#### Problem requirements
When the line containing "Inductive object := NoObject" is reached, include it and end there; set down verbatim every line before it, starting at the top of the records.

#### Dataset content

(* ===== verification/Server.v ===== *)
(** * Server: the SOCKS5 server of src/core/src/hev-socks5-server.c

    A server owns its connection, up to two descriptors for the service, and a
    counted reference to an authenticator or, once a client has authenticated, to
    its user. Authenticators live in a store of objects; the users of an
    authenticator are the memory of [Auth]. *)
From S2P Require Import Prelude Bytes HevRBTree Auth TaskIO Socks5 Splice UDP.

(** ** Objects *)

(** The union of the C structure: no object, an authenticator or one of its users. *)
Inductive object := NoObject | AuthObject (a : Z) | UserObject (a u : Z).

(** An authenticator that was destroyed is not live; its users that are still
    referenced stay in its memory. *)
Record authenticator := Authenticator { refs : Z; alive : bool; memory : auth }.

Record HevSocks5Server := Server { sbase : HevSocks5; fds0 : Z; fds1 : Z; obj : object }.

Record system := System { server : HevSocks5Server; auths : gmap Z authenticator }.

#[export] Program Instance system_IsSocks5 : IsSocks5 system :=
  {| base o := sbase (server o);
     set_base b o := System (Server b (fds0 (server o)) (fds1 (server o)) (obj (server o))) (auths o) |}.
Solve All Obligations with by intros; repeat match goal with o : system |- _ => destruct o as [[]] end.

Definition get_server : M (st system) HevSocks5Server := gets (λ s, server (self s)).
Definition put_server (v : HevSocks5Server) : M (st system) unit :=
  modify (λ s, St (System v (auths (self s))) (io s)).
Definition set_fds0 (v : Z) : M (st system) unit :=
  self ← get_server; put_server (Server (sbase self) v (fds1 self) (obj self)).
Definition set_fds1 (v : Z) : M (st system) unit :=
  self ← get_server; put_server (Server (sbase self) (fds0 self) v (obj self)).
Definition set_obj (v : object) : M (st system) unit :=
  self ← get_server; put_server (Server (sbase self) (fds0 self) (fds1 self) v).

Definition get_auth (a : Z) : M (st system) authenticator := λ s,
  match auths (self s) !! a with Some v => Val v s | None => Stuck end.
Definition put_auth (a : Z) (v : authenticator) : M (st system) unit :=
  modify (λ s, St (System (server (self s)) (<[a := v]> (auths (self s)))) (io s)).

(** Running code of [Auth] on the memory of an authenticator. *)
Definition on_auth {A} (a : Z) (m : M auth A) : M (st system) A :=
  v ← get_auth a;
  match m (memory v) with
  | Val x mem => put_auth a (Authenticator (refs v) (alive v) mem);; mret x
  | _ => stuck
  end.

Definition object_ref (o : object) : M (st system) unit :=
  match o with
  | NoObject => stuck
  | AuthObject a =>
      v ← get_auth a;
      if alive v then put_auth a (Authenticator (u32 (refs v + 1)) true (memory v)) else stuck
  | UserObject a u => on_auth a (Auth.hev_object_ref u)
  end.

Definition object_unref (o : object) : M (st system) unit :=
  match o with
  | NoObject => stuck
  | AuthObject a =>
      v ← get_auth a;
      if negb (alive v) then stuck else
      if 1 <? refs v then put_auth a (Authenticator (u32 (refs v - 1)) true (memory v))
      else on_auth a hev_socks5_authenticator_destruct;;
           v ← get_auth a;
           put_auth a (Authenticator 0 false (memory v))
  | UserObject a u => on_auth a (Auth.hev_object_unref u)
  end.

Section Server.
Context `{Resolver}.

(** The methods of the class: how an outgoing socket is bound to an interface,
    and the socket of a UDP association to an address. *)
Class ServerClass := {
  sk_binder : Z → sockaddr6 → M (st system) Z;
  ss_binder : Z → sockaddr6 → M (st system) (Z * sockaddr6)
}.
Context `{ServerClass}.

Definition yielder : HevTaskIOYielder (O := system) := Some hev_socks5_task_io_yielder.

Definition hev_socks5_server_set_auth (auth : object) : M (st system) unit :=
  self ← get_server;
  match obj self with NoObject => mret tt | o => object_unref o end;;
  object_ref auth;;
  set_obj auth.

(** ** Authentication *)

Definition hev_socks5_server_read_auth_method : M (st system) Z :=
  b ← get_base;
  '(res, auth) ← hev_task_io_socket_recv (fd b) 2 MSG_WAITALL yielder;
  if negb (res =? 2) then mret (-1) else
  ver ← of_option (zget auth 0);
  if negb (ver =? HEV_SOCKS5_VERSION_5) then mret (-1) else
  method_len ← of_option (zget auth 1);
  b ← get_base;
  '(res, methods) ← hev_task_io_socket_recv (fd b) method_len MSG_WAITALL yielder;
  if negb (res =? method_len) then mret (-1) else
  self ← get_server;
  let method :=
    match obj self with NoObject => HEV_SOCKS5_AUTH_METHOD_NONE | _ => HEV_SOCKS5_AUTH_METHOD_USER end in
  mret (if bool_decide (method ∈ methods) then method else -1).

Definition hev_socks5_server_write_auth_method (auth_method : Z) : M (st system) Z :=
  b ← get_base;
  res ← hev_task_io_socket_send (fd b) [HEV_SOCKS5_VERSION_5; u8 auth_method] MSG_WAITALL yielder;
  if res <=? 0 then mret (-1) else mret 0.

(** The union is read as an authenticator. *)
Definition hev_socks5_server_read_auth_user : M (st system) Z :=
  b ← get_base;
  '(res, head) ← hev_task_io_socket_recv (fd b) 2 MSG_WAITALL yielder;
  if negb (res =? 2) then mret (-1) else
  ver ← of_option (zget head 0);
  if negb (ver =? 1) then mret (-1) else
  nlen ← of_option (zget head 1);
  if nlen =? 0 then mret (-1) else
  '(res, name) ← hev_task_io_socket_recv (fd b) (nlen + 1) MSG_WAITALL yielder;
  if negb (res =? nlen + 1) then mret (-1) else
  plen ← of_option (zget name nlen);
  if plen =? 0 then mret (-1) else
  '(res, pass) ← hev_task_io_socket_recv (fd b) plen MSG_WAITALL yielder;
  if negb (res =? plen) then mret (-1) else
  self ← get_server;
  match obj self with
  | AuthObject a =>
      v ← get_auth a;
      if negb (alive v) then stuck else
      user ← on_auth a (hev_socks5_authenticator_get name nlen);
      if negb (truthy user) then mret (-1) else
      res ← on_auth a (hev_socks5_user_check user pass plen);
      if res <? 0 then mret (-1) else
      object_ref (UserObject a user);;
      object_unref (AuthObject a);;
      set_obj (UserObject a user);;
      mret 0
  | _ => stuck
  end.

Definition hev_socks5_server_write_auth_user (auth_res : Z) : M (st system) Z :=
  b ← get_base;
  res ← hev_task_io_socket_send (fd b) [1; u8 auth_res] MSG_WAITALL yielder;
  if res <=? 0 then mret (-1) else mret 0.

Definition hev_socks5_server_auth : M (st system) Z :=
  method ← hev_socks5_server_read_auth_method;
  res ← hev_socks5_server_write_auth_method method;
  if res <? 0 then mret (-1) else
  if method =? HEV_SOCKS5_AUTH_METHOD_NONE then mret 0
  else if method =? HEV_SOCKS5_AUTH_METHOD_USER then
    res ← hev_socks5_server_read_auth_user;
    w ← hev_socks5_server_write_auth_user res;
    if Z.lor res w <? 0 then mret (-1) else mret 0
  else mret (-1).

(** ** The request *)

Definition addr_zero : sockaddr6 := Sockaddr6 0 0 (replicate 16 0).

(** The result, the reply code, the command when it was set, and the address. *)
Definition hev_socks5_server_read_request : M (st system) (Z * Z * option Z * sockaddr6) :=
  b ← get_base;
  '(res, req) ← hev_task_io_socket_recv (fd b) 5 MSG_WAITALL yielder;
  if negb (res =? 5) then mret (-1, HEV_SOCKS5_RES_REP_SUCC, None, addr_zero) else
  ver ← of_option (zget req 0);
  if negb (ver =? HEV_SOCKS5_VERSION_5) then mret (0, HEV_SOCKS5_RES_REP_FAIL, None, addr_zero) else
  atype ← of_option (zget req 3);
  len ← of_option (zget req 4);
  let addrlen :=
    if atype =? HEV_SOCKS5_ADDR_TYPE_IPV4 then Some 5
    else if atype =? HEV_SOCKS5_ADDR_TYPE_IPV6 then Some 17
    else if atype =? HEV_SOCKS5_ADDR_TYPE_NAME then Some (2 + len)
    else None in
  match addrlen with
  | None => mret (0, HEV_SOCKS5_RES_REP_ADDR, None, addr_zero)
  | Some addrlen =>
      '(res, bs) ← hev_task_io_socket_recv (fd b) addrlen MSG_WAITALL yielder;
      if negb (res =? addrlen) then mret (0, HEV_SOCKS5_RES_REP_ADDR, None, addr_zero) else
      let addr := overwrite (overwrite addr_undef 0 [atype; len]) 2 bs in
      addr_family ← hev_socks5_get_addr_family;
      '(res, saddr, addr_family) ← of_option (hev_socks5_addr_into_sockaddr6 addr addr_zero addr_family);
      if res <? 0 then mret (0, HEV_SOCKS5_RES_REP_ADDR, None, saddr) else
      hev_socks5_set_addr_family addr_family;;
      cmd ← of_option (zget req 1);
      mret (0, HEV_SOCKS5_RES_REP_SUCC, Some cmd, saddr)
  end.

Definition hev_socks5_server_write_response (rep : Z) (addr : sockaddr6) : M (st system) Z :=
  b ← get_base;
  let '(len, a) := hev_socks5_addr_from_sockaddr6 addr_undef addr in
  ret ← hev_task_io_socket_send (fd b) ([HEV_SOCKS5_VERSION_5; u8 rep; 0] ++ take (Z.to_nat len) a) MSG_WAITALL yielder;
  if ret <=? 0 then mret (-1) else mret 0.

Definition hev_socks5_server_connect (addr : sockaddr6) : M (st system) Z :=
  fd ← hev_socks5_socket SOCK_STREAM;
  if fd <? 0 then mret (-1) else
  res ← sk_binder fd addr;
  if res <? 0 then drop_fd fd;; mret (-1) else
  timeout ← hev_socks5_get_connect_timeout;
  hev_socks5_set_timeout timeout;;
  res ← hev_task_io_socket_connect fd addr yielder;
  if res <? 0 then drop_fd fd;; mret (-1) else
  timeout ← hev_socks5_get_tcp_timeout;
  hev_socks5_set_timeout timeout;;
  set_fds0 fd;;
  mret 0.

(** The address that the socket was bound to is passed back. *)
Definition hev_socks5_server_bind (addr : option sockaddr6) : M (st system) (Z * option sockaddr6) :=
  fd ← hev_socks5_socket SOCK_DGRAM;
  if fd <? 0 then mret (-1, addr) else
  set_fds0 fd;;
  match addr with
  | None => mret (0, addr)
  | Some a =>
      fd ← hev_socks5_socket SOCK_DGRAM;
      if fd <? 0 then mret (-1, addr) else
      res ← setsockopt fd;
      if res <? 0 then drop_fd fd;; mret (-1, addr) else
      '(res, a) ← ss_binder fd a;
      if res <? 0 then drop_fd fd;; mret (-1, Some a) else
      set_fds1 fd;;
      mret (0, Some a)
  end.

Definition hev_socks5_server_udp_bind (sock : Z) (src : sockaddr6) : M (st system) (Z * sockaddr6) :=
  b ← get_base;
  '(res, src) ← getsockname (fd b) src;
  if res <? 0 then mret (-1, src) else
  let src := Sockaddr6 (sin6_family src) 0 (sin6_addr src) in
  res ← bind sock src;
  if res <? 0 then mret (-1, src) else
  '(res, src) ← getsockname sock src;
  if res <? 0 then mret (-1, src) else mret (0, src).

(** What the command does: the reply code and the address of the response. *)
Definition handshake_command (cmd : Z) (addr : sockaddr6) : M (st system) (Z * sockaddr6) :=
  if cmd =? HEV_SOCKS5_REQ_CMD_CONNECT then
    res ← hev_socks5_server_connect addr;
    upd_base (set_type HEV_SOCKS5_TYPE_TCP);;
    mret (if res <? 0 then HEV_SOCKS5_RES_REP_HOST else HEV_SOCKS5_RES_REP_SUCC, addr)
  else if cmd =? HEV_SOCKS5_REQ_CMD_UDP_ASC then
    '(res, a) ← hev_socks5_server_bind (Some addr);
    upd_base (set_type HEV_SOCKS5_TYPE_UDP_IN_UDP);;
    mret (if res <? 0 then HEV_SOCKS5_RES_REP_FAIL else HEV_SOCKS5_RES_REP_SUCC, default addr a)
  else if cmd =? HEV_SOCKS5_REQ_CMD_FWD_UDP then
    '(res, _) ← hev_socks5_server_bind None;
    upd_base (set_type HEV_SOCKS5_TYPE_UDP_IN_TCP);;
    mret (if res <? 0 then HEV_SOCKS5_RES_REP_FAIL else HEV_SOCKS5_RES_REP_SUCC, addr)
  else mret (HEV_SOCKS5_RES_REP_IMPL, addr).

Definition hev_socks5_server_handshake : M (st system) Z :=
  timeout ← hev_socks5_get_tcp_timeout;
  hev_socks5_set_timeout timeout;;
  res ← hev_socks5_server_auth;
  if res <? 0 then mret (-1) else
  '(res, rep, cmd, addr) ← hev_socks5_server_read_request;
  if res <? 0 then mret (-1) else
  '(rep, addr) ←
    (if rep =? HEV_SOCKS5_RES_REP_SUCC then cmd ← of_option cmd; handshake_command cmd addr
     else mret (rep, addr));
  res ← hev_socks5_server_write_response rep addr;
  if (res <? 0) || negb (rep =? HEV_SOCKS5_RES_REP_SUCC) then mret (-1) else mret 0.

(** ** The service *)

Definition hev_socks5_server_get_fd (self : HevSocks5Server) : Z :=
  match type (sbase self) with
  | HEV_SOCKS5_TYPE_UDP_IN_TCP => fd (sbase self)
  | HEV_SOCKS5_TYPE_UDP_IN_UDP => fds1 self
  | _ => -1
  end.

#[export] Instance system_udp : UDPClass system :=
  {| udp_get_fd o := hev_socks5_server_get_fd (server o); udp_binder := sk_binder |}.

Definition hev_socks5_server_service : M (st system) Z :=
  self ← get_server;
  match type (sbase self) with
  | HEV_SOCKS5_TYPE_TCP => hev_socks5_tcp_splice (fds0 self);; mret 0
  | HEV_SOCKS5_TYPE_UDP_IN_UDP | HEV_SOCKS5_TYPE_UDP_IN_TCP =>
      timeout ← hev_socks5_get_udp_timeout;
      hev_socks5_set_timeout timeout;;
      hev_socks5_udp_splice (fds0 self);;
      mret 0
  | HEV_SOCKS5_TYPE_NONE => mret (-1)
  end.

Definition hev_socks5_server_run : M (st system) Z :=
  b ← get_base;
  res ← hev_task_add_fd (fd b);
  (if res <? 0 then hev_task_mod_fd (fd b);; mret tt else mret tt);;
  res ← hev_socks5_server_handshake;
  if res <? 0 then mret (-1) else
  res ← hev_socks5_server_service;
  if res <? 0 then mret (-1) else mret 0.

(** ** Construction and destruction *)

Definition hev_socks5_server_construct (self : HevSocks5Server) (fd : Z) : HevSocks5Server :=
  Server (set_fd fd (Socks5.hev_socks5_construct (sbase self) HEV_SOCKS5_TYPE_NONE)) (-1) (-1) (obj self).

Definition server_zero : HevSocks5Server := Server socks5_zero 0 0 NoObject.

(** Memory for the new object is zeroed, or not available. *)
Definition hev_socks5_server_new (fd : Z) : M (st system) bool := λ s,
  match mallocs (io s) with
  | false :: ms => Val false (St (self s) (set_mallocs ms (io s)))
  | ms =>
      Val true (St (System (hev_socks5_server_construct server_zero fd) (auths (self s)))
        (set_mallocs (tl ms) (io s)))
  end.

Definition hev_socks5_server_destruct : M (st system) unit :=
  self ← get_server;
  (if 0 <=? fds0 self then drop_fd (fds0 self) else mret tt);;
  (if 0 <=? fds1 self then drop_fd (fds1 self) else mret tt);;
  match obj self with NoObject => mret tt | o => object_unref o end;;
  hev_socks5_destruct.
End Server.

(** The class of the server itself. *)
#[export] Instance HevSocks5Server_class : ServerClass :=
  {| sk_binder := hev_socks5_bind; ss_binder := hev_socks5_server_udp_bind |}.
(** How a statement inside a handler completes: it returns, having called
    [next()] or [next(err)] or ended the response or none of these, or it
    throws. *)
Inductive Completion : Type :=
| Returned (x : Exchange) (o : Outcome)
| Threw (x : Exchange) (e : Js.value).

(** Modelled from the spec: Express's router is not under src/.  It runs
    every handler inside a [try]: what a handler throws is passed to
    [next(err)]. *)
Definition settle (c : Completion) : Exchange * Outcome :=
  match c with
  | Returned x o => (x, o)
  | Threw x e => (x, Raise e)
  end.

(** The layers app.js registers, in registration order; used to record
    which of them a request went through. *)
Inductive Stage : Type :=
| StJson | StUrlencoded | StMethodOverride | StCors | StMorgan | StStatic
| StSession | StPassportInitialize | StPassportSession | StFlash
| StGlobals
| StAuthRoutes | StUserRoutes | StEscrowRoutes | StPaymentRoutes
| StHome | StEnsureAuthenticated | StDashboard
| StNotFound
| StErrorHandler.

Section Handlers.

(** The view system (Express's [app.render] with EJS behind it) is an
    external collaborator.  It is handed the view's name, the handler's
    options and [res.locals], the options taking precedence. *)
Variable engine : string -> gmap string Js.value -> Rendering.

(** Modelled from the spec: Express's [res.render(view, options)] is not
    under src/.  The context recorded with a rendered view is what app.js
    contributes to it, the options merged over [res.locals]; Express adds
    keys of its own (settings, _locals, cache) that app.js never sets.  A
    view that fails is reported with [req.next(err)] and [res.render]
    returns normally with nothing sent; only a failure of the third kind
    leaves [res.render] as an exception. *)
Definition res_render (view : string) (options : gmap string Js.value)
    (x : Exchange) : Completion :=
  let context := options ∪ locals x in
  match engine view context with
  | Page => Returned (set_sent (Rendered view context) x) Done
  | Failed e => Returned x (Raise e)
  | Thrown e => Threw x e
  end.

(** [try { body } catch (error) { handler }]: the handler runs only for an
    exception thrown by the body. *)
Definition try_catch (body : Exchange -> Completion)
    (handler : Js.value -> Exchange -> Exchange * Outcome)
    (x : Exchange) : Exchange * Outcome :=
  match body x with
  | Returned x' o => (x', o)
  | Threw x' error => handler error x'
  end.

(** *** The handlers of app.js *)

(** Lines 68-74, "Global variables". *)
Definition globals : Middleware := fun x =>
  let x := set_locals (<["user" := (user x || Js.null)%js]> (locals x)) x in
  let '(msgs, x) := req_flash_drain "success_msg" x in
  let x := set_locals (<["success_msg" := Js.strings msgs]> (locals x)) x in
  let '(msgs, x) := req_flash_drain "error_msg" x in
  let x := set_locals (<["error_msg" := Js.strings msgs]> (locals x)) x in
  let '(msgs, x) := req_flash_drain "error" x in
  let x := set_locals (<["error" := Js.strings msgs]> (locals x)) x in
  (x, Next).

(** Lines 87-90: the options of the login view. *)
Definition home_options : gmap string Js.value :=
  <["title" := Js.str "Secure B2B Escrow Platform"]>
    (<["description" :=
         Js.str "A secure platform for B2B transactions with escrow protection"]> ∅).

(** Lines 83-91, "Home route". *)
Definition home : Middleware := fun x =>
  if isAuthenticated x then res_redirect "/dashboard" x
  else settle (res_render "auth/login" home_options x).

(** Lines 98-101: the options of the dashboard view. *)
Definition dashboard_options (x : Exchange) : gmap string Js.value :=
  <["title" := Js.str "Dashboard"]> (<["user" := user x]> ∅).

(** Lines 94-107, the handler of the "Dashboard route (protected)". *)
Definition dashboard : Middleware :=
  try_catch
    (fun x => res_render "dashboard" (dashboard_options x) x)
    (fun error x =>
       let x := console_error error x in
       let x := req_flash_enqueue "error_msg"
                  "An error occurred while loading the dashboard" x in
       res_redirect "/" x).

(** Lines 110-116, "Authentication middleware". *)
Definition ensureAuthenticated : Middleware := fun x =>
  if isAuthenticated x then (x, Next)
  else
    let x := req_flash_enqueue "error_msg" "Please log in to access this resource" x in
    res_redirect "/login" x.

#### Response for this exercise
(* ===== verification/Server.v ===== *)
(** * Server: the SOCKS5 server of src/core/src/hev-socks5-server.c

    A server owns its connection, up to two descriptors for the service, and a
    counted reference to an authenticator or, once a client has authenticated, to
    its user. Authenticators live in a store of objects; the users of an
    authenticator are the memory of [Auth]. *)
From S2P Require Import Prelude Bytes HevRBTree Auth TaskIO Socks5 Splice UDP.

(** ** Objects *)

(** The union of the C structure: no object, an authenticator or one of its users. *)
Inductive object := NoObject | AuthObject (a : Z) | UserObject (a u : Z).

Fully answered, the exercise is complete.